--- ACTIVITY ---
Below are some records. Return exactly the lines from the one with "for, and what" to the one with "Definition QD : Z := 2.", and nothing else.
───── DATA PROVIDED
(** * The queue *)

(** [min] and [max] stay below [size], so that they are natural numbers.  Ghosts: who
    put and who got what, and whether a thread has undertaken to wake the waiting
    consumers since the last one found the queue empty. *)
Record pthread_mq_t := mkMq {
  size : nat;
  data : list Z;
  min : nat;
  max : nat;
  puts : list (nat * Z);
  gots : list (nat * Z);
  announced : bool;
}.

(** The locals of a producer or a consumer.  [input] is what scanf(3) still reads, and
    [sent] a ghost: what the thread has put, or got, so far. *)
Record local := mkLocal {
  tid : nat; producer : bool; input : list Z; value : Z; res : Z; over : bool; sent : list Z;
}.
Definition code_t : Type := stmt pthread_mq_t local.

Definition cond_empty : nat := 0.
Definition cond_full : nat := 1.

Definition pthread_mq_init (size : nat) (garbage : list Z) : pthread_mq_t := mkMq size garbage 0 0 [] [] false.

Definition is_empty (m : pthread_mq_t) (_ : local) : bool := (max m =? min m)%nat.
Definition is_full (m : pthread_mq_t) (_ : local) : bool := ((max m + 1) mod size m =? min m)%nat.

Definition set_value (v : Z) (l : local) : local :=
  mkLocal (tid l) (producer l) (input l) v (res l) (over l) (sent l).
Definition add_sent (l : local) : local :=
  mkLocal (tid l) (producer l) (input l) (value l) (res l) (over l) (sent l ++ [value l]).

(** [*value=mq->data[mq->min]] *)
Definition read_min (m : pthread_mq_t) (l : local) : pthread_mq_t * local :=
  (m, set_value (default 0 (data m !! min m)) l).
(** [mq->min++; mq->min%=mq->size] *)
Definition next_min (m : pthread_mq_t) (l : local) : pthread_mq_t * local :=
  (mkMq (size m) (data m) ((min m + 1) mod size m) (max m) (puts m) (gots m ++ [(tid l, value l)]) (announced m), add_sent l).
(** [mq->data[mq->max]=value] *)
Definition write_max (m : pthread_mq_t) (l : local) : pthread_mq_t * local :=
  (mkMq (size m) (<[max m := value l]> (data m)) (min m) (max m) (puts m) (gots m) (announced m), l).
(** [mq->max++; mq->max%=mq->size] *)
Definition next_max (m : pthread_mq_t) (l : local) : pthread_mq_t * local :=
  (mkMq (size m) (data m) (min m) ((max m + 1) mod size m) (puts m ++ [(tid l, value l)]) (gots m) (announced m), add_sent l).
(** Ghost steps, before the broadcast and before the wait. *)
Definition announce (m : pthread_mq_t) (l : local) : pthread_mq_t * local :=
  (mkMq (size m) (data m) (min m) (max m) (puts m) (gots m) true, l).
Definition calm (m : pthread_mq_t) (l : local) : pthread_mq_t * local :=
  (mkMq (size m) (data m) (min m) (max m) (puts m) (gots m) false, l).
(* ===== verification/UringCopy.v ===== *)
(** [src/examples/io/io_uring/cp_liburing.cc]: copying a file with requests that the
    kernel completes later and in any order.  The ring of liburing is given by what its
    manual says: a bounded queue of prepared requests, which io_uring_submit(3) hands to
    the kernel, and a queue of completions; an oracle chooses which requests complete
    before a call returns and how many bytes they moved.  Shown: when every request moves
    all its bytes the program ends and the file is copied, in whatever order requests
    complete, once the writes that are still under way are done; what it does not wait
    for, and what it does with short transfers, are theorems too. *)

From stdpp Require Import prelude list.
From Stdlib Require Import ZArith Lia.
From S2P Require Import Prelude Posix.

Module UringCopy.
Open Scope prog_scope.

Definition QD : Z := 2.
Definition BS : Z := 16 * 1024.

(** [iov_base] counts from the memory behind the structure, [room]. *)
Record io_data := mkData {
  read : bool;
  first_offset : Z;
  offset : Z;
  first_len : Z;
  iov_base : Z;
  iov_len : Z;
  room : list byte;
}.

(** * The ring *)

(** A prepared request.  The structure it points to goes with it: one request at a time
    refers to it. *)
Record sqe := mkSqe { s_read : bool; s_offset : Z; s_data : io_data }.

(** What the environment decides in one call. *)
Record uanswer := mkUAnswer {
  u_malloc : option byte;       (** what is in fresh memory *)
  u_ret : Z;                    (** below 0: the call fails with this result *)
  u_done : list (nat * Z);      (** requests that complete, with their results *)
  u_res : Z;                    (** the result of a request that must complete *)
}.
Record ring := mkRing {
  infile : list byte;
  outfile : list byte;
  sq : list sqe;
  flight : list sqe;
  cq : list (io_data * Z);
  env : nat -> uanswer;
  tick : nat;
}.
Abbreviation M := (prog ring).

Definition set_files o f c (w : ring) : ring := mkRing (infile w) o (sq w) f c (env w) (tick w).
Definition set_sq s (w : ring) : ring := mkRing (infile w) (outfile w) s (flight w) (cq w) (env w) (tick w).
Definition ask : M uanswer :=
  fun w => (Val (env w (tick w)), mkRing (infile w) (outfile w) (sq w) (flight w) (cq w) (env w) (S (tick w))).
──────────
--- RESULT OF THIS TASK ---
    for, and what it does with short transfers, are theorems too. *)

From stdpp Require Import prelude list.
From Stdlib Require Import ZArith Lia.
From S2P Require Import Prelude Posix.

Module UringCopy.
Open Scope prog_scope.

Definition QD : Z := 2.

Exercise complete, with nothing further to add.